Esa noche no pude dormir. Los diez años de sacrificio se sentían como una broma pesada. Diez años cocinando sus platos favoritos, organizando su vida, criando a su hijo, renunciando a mis zapatillas de flamenco y a los tablaos de Sevilla.
Todo para alcanzar un número, un 100 que supuestamente significaba amor eterno.
Y ahora, Sofía, con su sonrisa fácil y sus recuerdos compartidos, lo deshacía todo sin esfuerzo.
¿Cómo podía el sistema estar equivocado? La "Afinidad" era una medida de emoción, de conexión. ¿O era solo una medida de cuánto me parecía yo a la mujer que él realmente quería?

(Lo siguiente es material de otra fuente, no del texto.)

Definition getSearchSuggestions (userId : Z) (query : string) (d : Db)
  : (SearchError + list Suggestion.t) * list (string * SearchError) :=
  traced "Get search suggestions failed:"
    (if negb (truthyString query)
        || (Z.of_nat (String.length (trim query)) <? 2)
     then inr []
     else
       match userWithCompany d userId with
       | [] => inr []
       | (isAdmin, userCompanyId) :: _ =>
           match suggestionScope isAdmin userCompanyId with
           | None => inr []
           | Some scope =>
               let searchTerm := ("%" ++ trim query ++ "%")%string in
               let conditions :=
                 (scope ++ [searchTermCondition searchTerm])%list in
               let results :=
                 firstn 10
                   match conditions with
                   | [only] =>
                       Sql.where_ only (rows (blacklistEntriesTable d))
                   | _ =>
                       Sql.where_ (Sql.and_ conditions)
                         (rows (blacklistEntriesTable d))
                   end in
               let suggestions := flat_map (suggestionsOf query) results in
               inr (firstn 10 (uniqueSuggestions suggestions))
           end
       end).

(** The suggestions a call returns; none when it throws. *)
Definition suggested (userId : Z) (query : string) (d : Db)
  : list Suggestion.t :=
  match fst (getSearchSuggestions userId query d) with
  | inr suggestions => suggestions
  | inl _ => []
  end.

(** What tells two suggestions apart. *)
Definition suggestionKey (s : Suggestion.t) : SuggestionType * string :=
  (Suggestion.type s, Suggestion.value s).

(** ** Where the store is more precise than the embedding

    [created_at] is filled by the store ([defaultNow()]) to the
    microsecond and read back as a [Date], which keeps milliseconds: the
    value an entry shows is the stored one rounded down, and the date
    bounds of a listing are compared with the stored one.  An entry shown
    as created strictly before a bound is within the bound as stored. *)
Definition createdBefore (filters : BlacklistFilter.t) (e : BlacklistEntry.t)
  : Prop :=
  forall d, BlacklistFilter.date_to filters = Some d ->
            BlacklistEntry.created_at e < d.

(** No two entries of the company were created at the same time.
    [ORDER BY created_at] gives no order to rows created at the same
    time; with this, the order of a listing is fixed by the query. *)
Definition distinctCreation (w : World) (companyId : Z) : Prop :=
  NoDup (map BlacklistEntry.created_at (entriesOfCompany w companyId)).

(** The rows are ordered by [key], largest first, and no two share a
    key. *)
Fixpoint strictlyDescending {R : Type} (key : R -> Z) (l : list R) : Prop :=
  match l with
  | [] => True
  | x :: rest =>
      (forall y, In y rest -> key y < key x) /\ strictlyDescending key rest
  end.

(** The same companies and the same entries, stored in another order. *)
Definition sameRows (w w' : World) : Prop :=
  companiesTable (db w') = companiesTable (db w)
  /\ Permutation (entries w') (entries w).

(** A text of ASCII characters only.  On such texts [toLowerCase],
    [trim] and the case folding of [ILIKE] are those of the embedding. *)
Fixpoint asciiOnly (s : string) : bool :=
  match s with
  | EmptyString => true
  | String c rest => (N_of_ascii c <? 128)%N && asciiOnly rest
  end.

(** The five columns the search handlers look at hold ASCII text. *)
Definition asciiColumns (e : BlacklistEntry.t) : bool :=
  forallb (fun field =>
             match field with
             | Some value => asciiOnly value
             | None => true
             end)
          [ Some (BlacklistEntry.first_name e);
            Some (BlacklistEntry.last_name e);
            Some (BlacklistEntry.id_number e);
            BlacklistEntry.email e; BlacklistEntry.phone e ].

(** The company condition of [searchByText], as a test on an entry. *)
Definition ofCompanyIfGiven (companyId : option Z) (e : BlacklistEntry.t)
  : bool :=
  match companyId with
  | Some c => if truthyNumber c then BlacklistEntry.company_id e =? c else true
  | None => true
  end.

(** ** Strings: what [includes] decides *)

Lemma startsWith_iff (s p : string) :
  Js.startsWith s p = true <-> exists post, s = p ++ post.
Proof.
  revert s; induction p as [|a p IH]; intros s; simpl.
  - split; [intros _; now exists s | reflexivity].
  - destruct s as [|b s].
    + split; [discriminate | intros [post H]; discriminate].
    + rewrite andb_true_iff, Ascii.eqb_eq, IH. split.
      * intros [-> [post ->]]. now exists post.
      * intros [post H]. injection H as -> ->. split; [reflexivity | now exists post].
Qed.

Lemma includes_iff (s k : string) :
  Js.includes s k = true <-> Substring k s.
Proof.
  unfold Substring. induction s as [|c s IH].
  - simpl. rewrite orb_false_r, startsWith_iff. split.
    + intros [post H]. exists EmptyString, post. exact H.
    + intros [pre [post H]]. destruct pre; simpl in H.
      * now exists post.
      * discriminate.
  - cbn [Js.includes]. rewrite orb_true_iff, startsWith_iff, IH. split.
    + intros [[post H] | [pre [post H]]].
      * exists EmptyString, post. exact H.
      * exists (String c pre), post. simpl. now rewrite H.
    + intros [pre [post H]]. destruct pre as [|c' pre]; simpl in H.
      * left. now exists post.
      * right. injection H as _ H. now exists pre, post.
Qed.


Lemma substring_zero_prefix (m : nat) (s : string) :
  exists post, s = substring 0 m s ++ post.
Proof.
  revert s. induction m as [|m IH]; intros s.
  - exists s. now destruct s.
  - destruct s as [|c s]; simpl.
    + now exists EmptyString.
    + destruct (IH s) as [post H]. exists post. now rewrite <- H.
Qed.

Lemma substring_is_substring (n m : nat) (s : string) :
  Substring (substring n m s) s.
Proof.
  revert n. induction s as [|c s IH]; intros n.
  - exists EmptyString, EmptyString. now destruct n, m.
  - destruct n as [|n].
    + destruct (substring_zero_prefix m (String c s)) as [post H].
      now exists EmptyString, post.
    + simpl. destruct (IH n) as [pre [post H]].
      exists (String c pre), post. simpl. now rewrite <- H.
Qed.

Lemma substring_at_occurrence (pre k post : string) :
  substring (String.length pre) (String.length k) (pre ++ k ++ post) = k.
Proof.
  induction pre as [|c pre IH]; simpl.
  - induction k as [|d k IHk]; simpl.
    + now destruct post.
    + now rewrite IHk.
  - exact IH.
Qed.

Lemma length_append (a b : string) :
  String.length (a ++ b) = (String.length a + String.length b)%nat.
Proof. induction a as [|c a IH]; simpl; [reflexivity | now rewrite IH]. Qed.

Lemma occursIn_iff (k s : string) :
  Reference.occursIn k s = true <-> Substring k s.
Proof.
  unfold Reference.occursIn. rewrite existsb_exists. split.
  - intros [i [_ H]]. apply String.eqb_eq in H. rewrite <- H.
    apply substring_is_substring.
  - intros [pre [post ->]]. exists (String.length pre). split.
    + apply in_seq. rewrite !length_append. lia.
    + apply String.eqb_eq, substring_at_occurrence.
Qed.

Lemma occursIn_includes (k s : string) :
  Reference.occursIn k s = Js.includes s k.
Proof.
  apply eq_true_iff_eq. now rewrite occursIn_iff, includes_iff.
Qed.

Lemma containsAny_some (kws : list string) (s : string) :
  Reference.containsAny kws s = existsb (fun keyword => Js.includes s keyword) kws.
Proof.
  unfold Reference.containsAny. induction kws as [|k kws IH]; simpl.
  - reflexivity.
  - now rewrite occursIn_includes, IH.
Qed.

(** The keyword part of the score, as the code computes it. *)
Lemma calculateBlacklistScore_unfold (reason : string) (d f : bool) :
  calculateBlacklistScore reason d f =
  Z.min 100
    (50
     + (if existsb (fun k => Js.includes (Js.toLowerCase reason) k)
             highRiskKeywords then 30
        else if existsb (fun k => Js.includes (Js.toLowerCase reason) k)
                  mediumRiskKeywords then 15
        else 0)
     + (if d then 10 else 0) + (if f then 10 else 0)).
Proof.
  unfold calculateBlacklistScore, Math_min.
  destruct (existsb _ highRiskKeywords);
    [|destruct (existsb _ mediumRiskKeywords)];
    destruct d, f; reflexivity.
Qed.

(** C1. [calculateBlacklistScore] is the reference definition of the
    specification on every input: start at 50; add 30 when the lowercased
    reason contains a high-risk keyword and then skip the medium-risk
    keywords; otherwise add 15 when it contains a medium-risk keyword;
    add 10 for documents and 10 for a face image; cap at 100. *)
Theorem calculateBlacklistScore_is_computeScore
    (reason : string) (hasDocuments hasFaceImage : bool) :
  calculateBlacklistScore reason hasDocuments hasFaceImage
  = Reference.computeScore reason hasDocuments hasFaceImage.
Proof.
  rewrite calculateBlacklistScore_unfold.
  unfold Reference.computeScore, Reference.keywordAddition, Reference.rules.
  cbn [find fst snd]. rewrite !containsAny_some.
  change ["fraud"; "theft"; "violence"; "criminal"; "scam"]
    with highRiskKeywords.
  change ["dispute"; "complaint"; "unpaid"; "breach"]
    with mediumRiskKeywords.
  destruct (existsb _ highRiskKeywords);
    [|destruct (existsb _ mediumRiskKeywords)];
    destruct hasDocuments, hasFaceImage; reflexivity.
Qed.

(** A reason with a high-risk and a medium-risk keyword gets 30, not 45. *)
Example score_both_tiers :
  calculateBlacklistScore "Fraud after an unpaid invoice" false false = 80.
Proof. reflexivity. Qed.

(** ** ScoreEngine: the medium-risk band *)

Lemma score_of_medium_risk (reason : string) (d f : bool) :
  mediumRiskOnly reason ->
  calculateBlacklistScore reason d f
  = 65 + (if d then 10 else 0) + (if f then 10 else 0).
Proof.
  intros [Hm Hh]. rewrite calculateBlacklistScore_unfold.
  unfold mentions in Hm, Hh. rewrite Hh, Hm. now destruct d, f.
Qed.

Lemma score_of_high_risk (reason : string) (d f : bool) :
  mentions highRiskKeywords reason = true ->
  calculateBlacklistScore reason d f
  = Z.min 100 (80 + (if d then 10 else 0) + (if f then 10 else 0)).
Proof.
  intros Hh. rewrite calculateBlacklistScore_unfold.
  unfold mentions in Hh. rewrite Hh. now destruct d, f.
Qed.

(** C5, as stated, fails: with documents and a face image a medium-risk
    reason scores 85, outside [65, 75]. *)
Lemma medium_scores_not_within_65_75 : ~ mediumScoresWithin 65 75.
Proof.
  intros H.
  assert (Hm : mediumRiskOnly "Unpaid invoice dispute") by (split; reflexivity).
  specialize (H "Unpaid invoice dispute" true true Hm).
  vm_compute in H. destruct H as [_ H]. now apply H.
Qed.

(** C5, amended.  A reason with a medium-risk keyword and no high-risk
    keyword scores 65 plus 10 for each evidence flag that is set, so
    between 65 and 85 (85 with both flags), and strictly less than any
    high-risk reason with the same flags. *)
Theorem medium_risk_score
    (reason highRiskReason : string) (hasDocuments hasFaceImage : bool) :
  mediumRiskOnly reason ->
  mentions highRiskKeywords highRiskReason = true ->
  calculateBlacklistScore reason hasDocuments hasFaceImage
  = 65 + (if hasDocuments then 10 else 0) + (if hasFaceImage then 10 else 0)
  /\ 65 <= calculateBlacklistScore reason hasDocuments hasFaceImage <= 85
  /\ calculateBlacklistScore reason hasDocuments hasFaceImage
     < calculateBlacklistScore highRiskReason hasDocuments hasFaceImage.
Proof.
  intros Hm Hh.
  rewrite (score_of_medium_risk _ _ _ Hm), (score_of_high_risk _ _ _ Hh).
  destruct hasDocuments, hasFaceImage; cbn; lia.
Qed.

Lemma medium_risk_score_witness :
  mediumRiskOnly "Unpaid invoice dispute"
  /\ mentions highRiskKeywords "Fraud and theft" = true
  /\ calculateBlacklistScore "Unpaid invoice dispute" true true = 85
  /\ calculateBlacklistScore "Unpaid invoice dispute" true true
     < calculateBlacklistScore "Fraud and theft" true true.
Proof.
  assert (Hm : mediumRiskOnly "Unpaid invoice dispute") by (split; reflexivity).
  assert (Hh : mentions highRiskKeywords "Fraud and theft" = true)
    by reflexivity.
  refine (conj Hm (conj Hh _)).
  destruct (medium_risk_score "Unpaid invoice dispute" "Fraud and theft"
              true true Hm Hh) as [E [_ L]].
  split; [exact E | exact L].
Defined.

(** ** Running the handlers *)

Lemma getUserCompanyId_found (w : World) (userId companyId : Z) :
  companyOf w userId = Some companyId ->
  getUserCompanyId userId w = (Returned companyId, w).
Proof.
  unfold companyOf, getUserCompanyId, logged, try_catch, bind, get_db.
  destruct (Sql.where_ _ _); [discriminate|].
  intros H. injection H as <-. reflexivity.
Qed.

Lemma getUserCompanyId_missing (w : World) (userId : Z) :
  companyOf w userId = None ->
  getUserCompanyId userId w
  = (Thrown (UserCompanyNotFound userId),
     failed w "Failed to get user company ID:" (UserCompanyNotFound userId)).
Proof.
  unfold companyOf, getUserCompanyId, logged, try_catch, bind, get_db.
  destruct (Sql.where_ _ _); [reflexivity | discriminate].
Qed.

Lemma entryOfCompany_true (entryId companyId : Z) (r : BlacklistEntry.t) :
  Sql.is_true (entryOfCompany entryId companyId r) = true
  <-> BlacklistEntry.id r = entryId /\ BlacklistEntry.company_id r = companyId.
Proof.
  unfold entryOfCompany, Sql.and_, Sql.eqZ. cbn.
  destruct (Z.eqb_spec (BlacklistEntry.id r) entryId),
           (Z.eqb_spec (BlacklistEntry.company_id r) companyId);
    cbn; intuition congruence.
Qed.

Lemma getBlacklistEntry_run (w : World) (userId companyId entryId : Z) :
  companyOf w userId = Some companyId ->
  getBlacklistEntry userId entryId w
  = (Returned (hd_error (Sql.where_ (entryOfCompany entryId companyId)
                           (entries w))), w).
Proof.
  intros Hc. unfold getBlacklistEntry, logged, try_catch, bind.
  rewrite (getUserCompanyId_found _ _ _ Hc). unfold get_db, ret, entries.
  now destruct (Sql.where_ _ _).
Qed.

A la mañana siguiente, Máximo intentó arreglar las cosas. Me trajo el desayuno a la cama, algo que no hacía en años.
"Lina, perdóname por lo de ayer. Estaba preocupado por Sofía, es como una hermana para mí".
"¿Una hermana que lleva la pulsera que compraste para tu madre?", pregunté, mi voz sin emoción.
Se quedó rígido. "Se la di hace mucho tiempo. Fue un regalo sin importancia".
Leo entró en la habitación, interrumpiendo la tensión. Saltó a la cama y nos abrazó a los dos.
"Mami, papi, no peleéis".
Mi corazón se ablandó por un instante. Miré a mi hijo, a mi marido. Quizás estaba exagerando. Quizás solo eran fantasmas del pasado.
"Está bien", dije, forzando una sonrisa. "Lo entiendo".
Máximo me besó la frente. "Sabía que lo entenderías. Eres la mejor esposa del mundo".
Pero la duda era como una pequeña mota de polvo en el ojo. No importa cuánto intentes ignorarla, sigue ahí, irritando, recordándote que algo anda mal.
El sistema volvió a hablar en mi mente.
"Retorno al mundo original disponible. ¿Desea iniciar el procedimiento?"
"No", pensé con firmeza. "Todavía no".